Cette histoire, politique par sa nature, est divisée en trois parties où la seconde partie et la troisième partie amènent, par des destins différents, à la centralité narrative développée dans la première partie. Tout se relie dans le dénouement de la troisième partie. En effet, dans la seconde partie, un jeune américain bien fortuné, en voyage à Paris, va se faire piéger. L'aide que lui apportera un certain docteur nommé Noël, le rapprochera d'un certain prince qui au début de cette nouvelle, fut mené à connaître ce club très particulier. Ce rapprochement, fortuit, aura pour conséquence de nous mener à comprendre quel horrible personnage est le président de ce fameux club. Lequel, dans la troisième et dernière partie, jouera sa vie dans un duel à l'épée proposé par le prince en question. Pareille architecture narrative peut déboussoler le lecteur mais Robert Louis Stevenson est comme ce cuisinier expérimenté, qui par sa manière de faire, travaille séparément chaque ingrédient afin de les disposer soigneusement dans l'assiette de sorte qu'aucun n'empiète sur les autres et qu'ensemble, dans une habile combinaison, offre aux convives, l'image d'un plat savant voire indéfinissable, et qui à chaque bouchée, devient à la fois plus intelligible et plus mystérieux.
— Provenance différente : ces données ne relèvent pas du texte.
(* ===== verification/Blackhole.v ===== *)
(** * Blackhole table

    Models [rns-transport/src/blackhole.rs]: identities whose packets are
    dropped, with an optional lifetime. *)

From S2P Require Import Prelude F64 Table.
From stdpp Require Import prelude list gmap strings.
From Stdlib Require Import Ascii String.

Open Scope Z_scope.

Inductive BlackholeReason := Manual | Malformed | ReasonRateLimit | ProtocolViolation.
#[export] Instance BlackholeReason_eq_dec : EqDecision BlackholeReason.
Proof. solve_decision. Defined.

Definition as_str (r : BlackholeReason) : string :=
  match r with
  | Manual => "manual"
  | Malformed => "malformed"
  | ReasonRateLimit => "rate_limit"
  | ProtocolViolation => "protocol_violation"
  end.

(** [to_ascii_lowercase] *)
Definition lower_ascii (c : ascii) : ascii :=
  let n := N_of_ascii c in if (65 <=? n)%N && (n <=? 90)%N then ascii_of_N (n + 32) else c.
Fixpoint to_ascii_lowercase (s : string) : string :=
  match s with
  | EmptyString => EmptyString
  | String c s' => String (lower_ascii c) (to_ascii_lowercase s')
  end.

Definition parse (s : string) : BlackholeReason :=
  let l := to_ascii_lowercase s in
  if String.eqb l "malformed" then Malformed
  else if String.eqb l "rate_limit" || String.eqb l "ratelimit" then ReasonRateLimit
  else if String.eqb l "protocol_violation" || String.eqb l "protocolviolation" then ProtocolViolation
  else Manual.

Record BlackholeEntry := {
  created : f64;
  ttl : option f64;
  reason : BlackholeReason;
  reason_label : option string;
  source : option bytes;
}.

Definition reason_str (e : BlackholeEntry) : string :=
  match reason_label e with Some l => l | None => as_str (reason e) end.

Record BlackholeTable := { entries : gmap bytes BlackholeEntry }.

Definition blackhole_new : BlackholeTable := {| entries := ∅ |}.

Definition insert_entry (t : BlackholeTable) (h : bytes) (e : BlackholeEntry) : BlackholeTable :=
  {| entries := <[h := e]> (entries t) |}.

Definition add_with_reason (t : BlackholeTable) (h : bytes) (l : option f64) (r : BlackholeReason) (now : f64) : BlackholeTable :=
  insert_entry t h {| created := now; ttl := l; reason := r; reason_label := None; source := None |}.

Definition add (t : BlackholeTable) (h : bytes) (l : option f64) (now : f64) : BlackholeTable :=
  add_with_reason t h l Manual now.

Definition add_with_reason_label (t : BlackholeTable) (h : bytes) (l : option f64) (r : BlackholeReason)
    (label : option string) (now : f64) : BlackholeTable :=
  insert_entry t h {| created := now; ttl := l; reason := r; reason_label := label; source := None |}.

Definition add_from_source (t : BlackholeTable) (h : bytes) (l : option f64) (r : BlackholeReason)
    (src : bytes) (at_ : f64) : BlackholeTable :=
  insert_entry t h {| created := at_; ttl := l; reason := r; reason_label := None; source := Some src |}.

Definition is_blackholed (t : BlackholeTable) (h : bytes) (now : f64) : bool :=
  match entries t !! h with
  | Some e =>
      match ttl e with
      | Some l => f_lt (f_sub now (created e)) l
      | None => true
      end
  | None => false
  end.

Definition remove (t : BlackholeTable) (h : bytes) : BlackholeTable * bool :=
  ({| entries := delete h (entries t) |}, bool_decide (is_Some (entries t !! h))).

Definition cull_expired (t : BlackholeTable) (now : f64) : BlackholeTable * nat :=
  let m := retain (λ _ e, match ttl e with Some l => f_lt (f_sub now (created e)) l | None => true end) (entries t) in
  ({| entries := m |}, (size (entries t) - size m)%nat).

Definition clear_system_entries (t : BlackholeTable) : BlackholeTable * nat :=
  let m := retain (λ _ e, match reason e with Manual => true | _ => false end) (entries t) in
  ({| entries := m |}, (size (entries t) - size m)%nat).

(** ** Properties *)

(** The other letter case of a name. *)
Fixpoint to_upper (s : string) : string :=
  match s with
  | EmptyString => EmptyString
  | String c s' =>
      let n := N_of_ascii c in
      String (if (97 <=? n)%N && (n <=? 122)%N then ascii_of_N (n - 32) else c) (to_upper s')
  end.

(** Blackholing is consistent: an identity is blocked exactly when it
    has an entry that a cull at the same instant keeps, culling never changes
    which identities are blocked and never drops an entry without a lifetime,
    an entry added without a lifetime blocks until removed, clearing system
    entries removes exactly the non-manual ones, and every reason is read
    back from its stable name in any letter case. *)
Theorem blackhole_consistent t h now r l src at_ :
  (is_blackholed t h now = bool_decide (is_Some (entries (cull_expired t now).1 !! h))) ∧
  is_blackholed (cull_expired t now).1 h now = is_blackholed t h now ∧
  (∀ e, entries t !! h = Some e → ttl e = None → entries (cull_expired t now).1 !! h = Some e) ∧
  (size (entries t) = size (entries (cull_expired t now).1) + (cull_expired t now).2)%nat ∧
  is_blackholed (add_with_reason_label t h None r l at_) h now = true ∧
  is_blackholed (add_from_source t h None r src at_) h now = true ∧
  is_blackholed (remove t h).1 h now = false ∧
  (∀ e, entries (clear_system_entries t).1 !! h = Some e ↔ entries t !! h = Some e ∧ reason e = Manual) ∧
  parse (as_str r) = r ∧
  parse (to_upper (as_str r)) = r.
Proof.
  set (p := λ (_ : bytes) e, match ttl e with Some l => f_lt (f_sub now (created e)) l | None => true end).
  assert (Hc : ∀ e, retain p (entries t) !! h = Some e ↔ entries t !! h = Some e ∧ p h e = true) by (intros; apply retain_Some).
  assert (Hb : is_blackholed t h now = bool_decide (is_Some (retain p (entries t) !! h))).
  { unfold is_blackholed. destruct (entries t !! h) as [e|] eqn:He.
    - fold (p h e). destruct (p h e) eqn:Hp.
      + rewrite bool_decide_true; [done|]. exists e. by apply Hc.
      + rewrite bool_decide_false; [done|]. intros [e' [[= <-] Hp']%Hc]. congruence.
    - rewrite bool_decide_false; [done|]. intros [e' [? _]%Hc]. done. }
  pose proof (retain_size p (entries t)) as Hsz.
  unfold cull_expired. cbn [fst snd entries]. fold p. split_and!.
  - exact Hb.
  - rewrite Hb. unfold is_blackholed. cbn [entries]. destruct (retain p (entries t) !! h) as [e|] eqn:He.
    + destruct (proj1 (Hc e) eq_refl) as [_ Hp]. rewrite bool_decide_true by done. exact Hp.
    + rewrite bool_decide_false; [done|]. by intros [? ?].
  - intros e He Hl. apply Hc. split; [done|]. unfold p. by rewrite Hl.
  - lia.
  - unfold is_blackholed. cbn. by rewrite lookup_insert_eq.
  - unfold is_blackholed. cbn. by rewrite lookup_insert_eq.
  - unfold is_blackholed. cbn. by rewrite lookup_delete_eq.
  - intros e. unfold clear_system_entries. cbn [fst entries]. rewrite retain_Some. destruct (reason e); split; intros [? ?]; done.
  - by destruct r.
  - by destruct r.
Qed.
Definition upd_path_table : (PathTable → PathTable) → Actor → Actor := ltac:(field_update actor_eta path_table).
Definition upd_link_table : (LinkTable → LinkTable) → Actor → Actor := ltac:(field_update actor_eta link_table).
Definition upd_announce_table : (AnnounceTable → AnnounceTable) → Actor → Actor :=
  ltac:(field_update actor_eta announce_table).
Definition upd_held : (gmap bytes AnnounceEntry → gmap bytes AnnounceEntry) → Actor → Actor :=
  ltac:(field_update actor_eta held).
Definition upd_reverse_table : (ReverseTable → ReverseTable) → Actor → Actor :=
  ltac:(field_update actor_eta reverse_table).
Definition upd_tunnel_table : (TunnelTable → TunnelTable) → Actor → Actor :=
  ltac:(field_update actor_eta tunnel_table).
Definition upd_packet_hashlist : (PacketHashlist → PacketHashlist) → Actor → Actor :=
  ltac:(field_update actor_eta packet_hashlist).
Definition upd_rate_table : (RateTable → RateTable) → Actor → Actor := ltac:(field_update actor_eta rate_table).
Definition upd_traffic : (gmap Z (Z * Z) → gmap Z (Z * Z)) → Actor → Actor := ltac:(field_update actor_eta traffic).
Definition upd_packet_metrics : (gmap bytes PacketMetrics → gmap bytes PacketMetrics) → Actor → Actor :=
  ltac:(field_update actor_eta packet_metrics).
Definition upd_packet_metrics_order : (list bytes → list bytes) → Actor → Actor :=
  ltac:(field_update actor_eta packet_metrics_order).
Definition upd_receipt_table : (gmap bytes PacketReceipt → gmap bytes PacketReceipt) → Actor → Actor :=
  ltac:(field_update actor_eta receipt_table).
Definition upd_receipt_msg_ids : (gmap bytes bytes → gmap bytes bytes) → Actor → Actor :=
  ltac:(field_update actor_eta receipt_msg_ids).
Definition upd_receipt_proof_txs : (gmap bytes nat → gmap bytes nat) → Actor → Actor :=
  ltac:(field_update actor_eta receipt_proof_txs).
Definition upd_receipt_updates : (gmap bytes nat → gmap bytes nat) → Actor → Actor :=
  ltac:(field_update actor_eta receipt_updates).
Definition upd_interfaces : (gmap Z Iface → gmap Z Iface) → Actor → Actor := ltac:(field_update actor_eta interfaces).
Definition upd_local_destinations : (gset bytes → gset bytes) → Actor → Actor :=
  ltac:(field_update actor_eta local_destinations).
Definition upd_destination_channels : (gmap bytes nat → gmap bytes nat) → Actor → Actor :=
  ltac:(field_update actor_eta destination_channels).
Definition upd_local_link_routes : (gmap bytes (nat * nat) → gmap bytes (nat * nat)) → Actor → Actor :=
  ltac:(field_update actor_eta local_link_routes).
Definition upd_pending_local_link_requests : (gmap bytes (gmap Z InterfaceOwnerId) → gmap bytes (gmap Z InterfaceOwnerId)) → Actor → Actor :=
  ltac:(field_update actor_eta pending_local_link_requests).
Definition upd_link_endpoints : (gmap endpoint_key LinkEndpointEntry → gmap endpoint_key LinkEndpointEntry) → Actor → Actor :=
  ltac:(field_update actor_eta link_endpoints).
Definition upd_path_requests : (gmap bytes f64 → gmap bytes f64) → Actor → Actor :=
  ltac:(field_update actor_eta path_requests).
Definition upd_discovery_path_requests : (gmap bytes DiscoveryOperation → gmap bytes DiscoveryOperation) → Actor → Actor :=
  ltac:(field_update actor_eta discovery_path_requests).
Definition upd_pending_announce_admissions : (list PendingAnnounce → list PendingAnnounce) → Actor → Actor :=
  ltac:(field_update actor_eta pending_announce_admissions).
Definition upd_path_interface_suppressions : (gmap (bytes * Z) f64 → gmap (bytes * Z) f64) → Actor → Actor :=
  ltac:(field_update actor_eta path_interface_suppressions).
Definition upd_pending_local_path_requests : (gmap bytes Z → gmap bytes Z) → Actor → Actor :=
  ltac:(field_update actor_eta pending_local_path_requests).
Definition upd_recent_announces : (gmap bytes RecentAnnounce → gmap bytes RecentAnnounce) → Actor → Actor :=
  ltac:(field_update actor_eta recent_announces).
Definition upd_is_shared_instance : (bool → bool) → Actor → Actor := ltac:(field_update actor_eta is_shared_instance).
Definition upd_shared_instance_client_mode : (bool → bool) → Actor → Actor :=
  ltac:(field_update actor_eta shared_instance_client_mode).
Definition upd_state_dirty : (bool → bool) → Actor → Actor := ltac:(field_update actor_eta state_dirty).
Definition upd_channel_drops : (Z → Z) → Actor → Actor := ltac:(field_update actor_eta channel_drops).
Definition upd_wires : ((nat → chan bytes) → (nat → chan bytes)) → Actor → Actor :=
  ltac:(field_update actor_eta wires).
Definition upd_mailboxes : ((nat → chan DestinationEvent) → (nat → chan DestinationEvent)) → Actor → Actor :=
  ltac:(field_update actor_eta mailboxes).
Definition upd_events : (list Event → list Event) → Actor → Actor := ltac:(field_update actor_eta events).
Robert Louis Stevenson nous conte en réalité la fascination qu'exerce la mort sur les hommes. Elle est, dit-il, une porte de sortie à cette vie qui n'est qu'un théâtre où les hommes jouent les bouffons aussi longtemps que ce rôle les amuse. Ironie qui peut nous faire penser à celle que Dante magnifia dans son tryptique poétique sur l'au delà. Bien entendu l'euthanasie, qui est le vocable usité de nos jours pour parler de mort provoquée, est la légalisation du club du suicide. Stevenson ironise sur le sort accordé à ceux qui adhèrent à ce club, puisque un fumoir introduit ces pauvres diables en quête d'anéantissement. Et fort judicieux de la part de l'auteur concernant le président de ce fameux club, puisqu'il finira par valider la sentence du Christ sur l'épée.